Input records ->
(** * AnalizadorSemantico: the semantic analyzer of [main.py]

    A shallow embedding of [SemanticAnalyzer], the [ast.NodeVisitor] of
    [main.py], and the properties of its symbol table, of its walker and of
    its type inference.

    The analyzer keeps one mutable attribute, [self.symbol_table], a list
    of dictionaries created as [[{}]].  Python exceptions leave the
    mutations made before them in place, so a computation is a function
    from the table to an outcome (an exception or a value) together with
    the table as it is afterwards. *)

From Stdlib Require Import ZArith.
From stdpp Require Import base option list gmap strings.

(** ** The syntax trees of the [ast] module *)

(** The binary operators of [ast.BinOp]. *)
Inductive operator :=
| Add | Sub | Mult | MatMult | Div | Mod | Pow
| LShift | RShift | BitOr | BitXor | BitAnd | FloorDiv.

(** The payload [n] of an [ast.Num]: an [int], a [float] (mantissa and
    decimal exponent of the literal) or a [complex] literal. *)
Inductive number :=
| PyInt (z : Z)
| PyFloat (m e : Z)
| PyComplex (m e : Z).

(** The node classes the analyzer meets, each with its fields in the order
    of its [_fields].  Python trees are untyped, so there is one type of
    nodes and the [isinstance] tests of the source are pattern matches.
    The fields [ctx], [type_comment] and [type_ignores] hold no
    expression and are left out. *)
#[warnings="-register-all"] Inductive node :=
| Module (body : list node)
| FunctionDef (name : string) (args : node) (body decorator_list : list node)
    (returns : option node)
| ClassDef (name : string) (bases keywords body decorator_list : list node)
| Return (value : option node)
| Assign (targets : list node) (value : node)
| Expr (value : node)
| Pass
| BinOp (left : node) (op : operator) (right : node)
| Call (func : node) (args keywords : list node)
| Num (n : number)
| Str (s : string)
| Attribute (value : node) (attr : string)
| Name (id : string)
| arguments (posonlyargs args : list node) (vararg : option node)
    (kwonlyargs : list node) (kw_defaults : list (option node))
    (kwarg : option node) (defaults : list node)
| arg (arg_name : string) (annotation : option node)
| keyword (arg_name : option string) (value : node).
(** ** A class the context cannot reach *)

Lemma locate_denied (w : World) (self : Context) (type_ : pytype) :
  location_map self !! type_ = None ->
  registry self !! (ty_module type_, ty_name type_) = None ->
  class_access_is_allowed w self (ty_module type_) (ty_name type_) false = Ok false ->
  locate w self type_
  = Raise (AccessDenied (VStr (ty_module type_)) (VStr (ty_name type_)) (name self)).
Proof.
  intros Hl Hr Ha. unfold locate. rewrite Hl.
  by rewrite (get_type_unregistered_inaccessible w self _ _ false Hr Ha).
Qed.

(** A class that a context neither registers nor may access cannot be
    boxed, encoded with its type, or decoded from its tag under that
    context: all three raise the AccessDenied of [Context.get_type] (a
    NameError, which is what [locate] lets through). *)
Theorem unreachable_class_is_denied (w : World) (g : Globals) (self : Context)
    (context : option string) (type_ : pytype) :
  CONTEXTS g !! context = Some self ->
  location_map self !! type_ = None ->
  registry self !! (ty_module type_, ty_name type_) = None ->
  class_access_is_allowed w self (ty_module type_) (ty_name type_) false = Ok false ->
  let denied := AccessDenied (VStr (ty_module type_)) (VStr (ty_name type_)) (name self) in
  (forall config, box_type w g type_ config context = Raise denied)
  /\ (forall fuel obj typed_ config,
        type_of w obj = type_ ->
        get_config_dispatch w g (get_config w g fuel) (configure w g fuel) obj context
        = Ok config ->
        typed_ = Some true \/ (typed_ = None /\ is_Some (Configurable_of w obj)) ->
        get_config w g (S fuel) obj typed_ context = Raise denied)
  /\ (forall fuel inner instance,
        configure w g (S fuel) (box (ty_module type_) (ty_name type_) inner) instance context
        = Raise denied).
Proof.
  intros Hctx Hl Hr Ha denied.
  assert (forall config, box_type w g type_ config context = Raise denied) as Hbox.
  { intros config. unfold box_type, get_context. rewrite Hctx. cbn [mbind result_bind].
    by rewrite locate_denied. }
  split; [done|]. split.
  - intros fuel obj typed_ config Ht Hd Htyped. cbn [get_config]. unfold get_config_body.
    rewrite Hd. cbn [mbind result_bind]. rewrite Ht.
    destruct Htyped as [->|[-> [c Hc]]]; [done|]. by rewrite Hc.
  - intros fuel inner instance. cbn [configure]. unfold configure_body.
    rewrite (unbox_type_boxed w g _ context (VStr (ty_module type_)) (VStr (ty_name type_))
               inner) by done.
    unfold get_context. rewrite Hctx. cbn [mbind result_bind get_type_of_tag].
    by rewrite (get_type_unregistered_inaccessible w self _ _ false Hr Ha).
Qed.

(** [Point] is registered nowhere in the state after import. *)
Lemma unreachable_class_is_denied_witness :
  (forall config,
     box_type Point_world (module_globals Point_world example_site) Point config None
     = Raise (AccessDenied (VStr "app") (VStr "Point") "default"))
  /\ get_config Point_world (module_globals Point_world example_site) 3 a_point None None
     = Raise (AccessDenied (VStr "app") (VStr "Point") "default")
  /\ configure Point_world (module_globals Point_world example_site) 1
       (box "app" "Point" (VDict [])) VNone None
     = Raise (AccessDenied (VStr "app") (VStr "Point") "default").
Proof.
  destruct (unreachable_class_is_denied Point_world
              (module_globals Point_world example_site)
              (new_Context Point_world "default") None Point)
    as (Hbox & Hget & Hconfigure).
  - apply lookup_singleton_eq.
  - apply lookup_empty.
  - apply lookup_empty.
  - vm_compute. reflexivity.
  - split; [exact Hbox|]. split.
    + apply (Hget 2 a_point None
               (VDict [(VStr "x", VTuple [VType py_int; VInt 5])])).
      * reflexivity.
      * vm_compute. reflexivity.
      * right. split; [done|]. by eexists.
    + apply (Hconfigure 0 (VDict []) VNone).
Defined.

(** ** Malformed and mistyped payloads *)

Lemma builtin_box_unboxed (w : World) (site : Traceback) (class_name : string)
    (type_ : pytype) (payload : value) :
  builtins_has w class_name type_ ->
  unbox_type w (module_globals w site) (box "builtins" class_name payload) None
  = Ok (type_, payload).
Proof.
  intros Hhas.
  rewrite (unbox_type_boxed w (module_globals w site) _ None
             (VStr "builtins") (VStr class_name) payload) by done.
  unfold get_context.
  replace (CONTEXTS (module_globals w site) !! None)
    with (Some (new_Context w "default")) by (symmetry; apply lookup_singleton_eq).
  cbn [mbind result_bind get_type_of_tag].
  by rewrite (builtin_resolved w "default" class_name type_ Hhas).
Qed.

What you will do -> Each line above from the one with "(** ** A class the context cannot reach *)" up to and including the one with "locate w self type_" must be set down exactly, and no line outside that span may appear.

Your response ->
(** ** A class the context cannot reach *)

Lemma locate_denied (w : World) (self : Context) (type_ : pytype) :
  location_map self !! type_ = None ->
  registry self !! (ty_module type_, ty_name type_) = None ->
  class_access_is_allowed w self (ty_module type_) (ty_name type_) false = Ok false ->
  locate w self type_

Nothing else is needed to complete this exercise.